More details about our lead came In the words of Early A. Consternation:

Our many years of experience in providing lead came to the stained and leaded glass trade has put us into the position of knowing the importance of quality when considering the needs of the leaded glass craftsman.

Our lead cames contain no reclaimed lead. When they arrive in your home, or wherever it is you perform your leaded glass functioning, they are as shiny and unsullied as the day the lead was poured into the original billet. The lead is almost 100% chemically pure. Not for us the re-cycling of old batteries, fish-line weights, printers' type and toy soldiers with the attendant impurities usually associated with such practices. The raw ingots are carefully chosen by a highly trained inspector who has had a lifetime of experience in such matters.

The lead cames used in stained glass work today are essentially the same as those used in the Middle Ages. In fact, if you wished, you could make your own lead cames. Read how in "Techniques of Stained Glass": "Buy a cast-iron crucible from the iron-monger in which to melt the lead--" it begins.

We have not spoken to the iron-monger since the Christmas party of 1965. We have certain small people in green hats (who smoke curved pipes) produce all our lead came. We don't ask them how they do it, but we are quite certain that their factory meets all the applicable Federal Regulations for Lead Came Factories Employing One or More Small Persons in Green Hats, Whether or Not Smoking Curved Pipes. We were careful to make discreet inquiries about this very point before entering into the agreement we have with them for producing our lead came.

THE CHANNELS

Most cathedral, opalescent, drawn antique, and sheet antique glass is 1/8" thick (.125") or less. This is narrower than the channel width on any of the lead we sell, so there is plenty of room for cementing (or weather-proofing), or you can squeeze the lead down onto the glass for a tight fit if you don't need to weather-proof.

Of course, lead is so soft that the channels of the lead can be "opened up" by running a pointed dowel along the channel in the event it is necessary to accommodate glass that is thicker than the given dimension.

We sell lead came by the length, in spools, in 45-pound mini-cases, and in 120-pound full cases.

One of our lead came factories belching forth harmless effluvia into the atmosphere.





The Environmental Protection Agency gave this factory a special citation last year.

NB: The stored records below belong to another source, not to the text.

(** X14.  A context [createStreamContext] made and a worker's [init] fit:
    when [createStreamContext] returns ok with a context that has a data
    queue, [init] on the queues of that context passes its checks, and,
    the allocation and the driver permitting, succeeds with a scratch
    buffer of frame size times requested frames times element size
    bytes, the capacity of the data queue. *)
Theorem init_accepts_created_context m alloc id n cb ecb ctx0 ctx q
    element w :
  headers_in_range ->
  mDataMQ ctx0 = None ->
  createStreamContext m alloc id n cb ecb ctx0 = Some (EX_NONE, ctx) ->
  mDataMQ ctx = Some q ->
  let r := init (mCommandMQ ctx) (mReplyMQ ctx) (mDataMQ ctx)
             (Some element) OK w in
  result r = ""%string
  /\ mDataBufferSize (worker r)
     = getFrameSize ctx * n * sizeof_DataBufferElement
  /\ mDataBufferSize (worker r) = dataQueueCapacityBytes ctx
  /\ Z.of_nat (length (mDataBuffer (worker r))) = mDataBufferSize (worker r).
Proof.
  intros Hrange Hq0 E Hq r. subst r.
  destruct (createStreamContext_queues _ _ _ _ _ _ _ _ _ Hrange Hq0 E Hq)
    as ([c Hc] & [rq Hr] & Hsz & Hcnt & Hn & Hfs & Hceil).
  destruct Hrange as (Hk & _ & Hel).
  unfold dataQueueCapacityBytes.
  rewrite Hc, Hr, Hq. unfold init.
  rewrite Hsz, Z.eqb_refl. cbn [negb].
  assert (Hsize : to_size_t (getQuantumCount q * sizeof_DataBufferElement)
                  = getFrameSize ctx * n * sizeof_DataBufferElement).
  { rewrite Hcnt. unfold to_size_t. apply Z.mod_small.
    unfold INT32_MAX in Hk. nia. }
  cbn. rewrite length_fmap, length_seq, Hsize, Hcnt.
  repeat split; try done. nia.
Qed.

End WorkerInitProperties.
(** ** The stream objects *)

Section StreamLifecycle.
Context `{Headers}.
Context {Metadata : Type}.
Import Streams.

Lemma closed_stream_refuses wb (cs : list StreamCall) (s : StreamCommonImpl (Metadata := Metadata)) :
  isClosed s = true ->
  runCalls wb cs s = (replicate (length cs) EX_ILLEGAL_STATE, s, []).
Proof.
  intros Hc. induction cs as [|c cs IH]; [done|].
  cbn [runCalls length replicate].
  assert (runCall wb c s = (EX_ILLEGAL_STATE, s, [])) as ->.
  { destruct c; cbn; unfold close, prepareToClose, updateMetadata;
      rewrite Hc; done. }
  rewrite IH. done.
Qed.

(** X15.  A stream is closed once.  [close] on a stream that is not
    closed returns ok; it writes the exit command with the stream's
    internal cookie to the command queue, if the context has one, then
    joins the worker, and leaves the stream closed with a context whose
    three queues are gone.  Whatever is called on the stream afterwards
    -- [close], [prepareToClose], [updateMetadata] -- fails with
    [EX_ILLEGAL_STATE], changes nothing and does nothing outside. *)
Theorem close_is_final wb (cs : list StreamCall) (s : StreamCommonImpl (Metadata := Metadata)) :
  isClosed s = false ->
  let r := close wb s in
  let closed := r.1.2 in
  r.1.1 = EX_NONE
  /\ isClosed closed = true
  /\ AudioModule.mCommandMQ (mContext closed) = None
  /\ AudioModule.mReplyMQ (mContext closed) = None
  /\ AudioModule.mDataMQ (mContext closed) = None
  /\ r.2
     = (if AudioModule.mCommandMQ (mContext s) is Some _
        then [CommandWrite (halReservedExit (getInternalCommandCookie s))
                (wb (halReservedExit (getInternalCommandCookie s)))]
        else [])
       ++ [WorkerStop]
  /\ runCalls wb cs closed
     = (replicate (length cs) EX_ILLEGAL_STATE, closed, []).
Proof.
  intros Hc r closed. subst closed r. unfold close. rewrite Hc.
  cbn [negb fst snd mContext reset isClosed mWorkerClosed
       AudioModule.mCommandMQ AudioModule.mReplyMQ AudioModule.mDataMQ].
  split; [done|]. split; [done|]. split; [done|]. split; [done|].
  split; [done|]. split.
  - unfold stopWorker. by destruct (AudioModule.mCommandMQ (mContext s)).
  - by apply closed_stream_refuses.
Qed.


End StreamLifecycle.

Section OffloadMetadata.
Context `{Headers}.
Context {SourceMetadata AudioOffloadInfo : Type}.
Import Streams.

They hope to re-open soon.

The very latest in lead came emitters



Our new machinery, as lately perfected, is capable of turning out 4 strands of lead channel simultaneously.

This contrivance is fitted with the most up-to-date pollution control equipment.

Some lead came emitters are a menace to the atmosphere, but not this baby!

Our employees eat their lunch in a room next to this apparatus, and most of them are the very picture of health!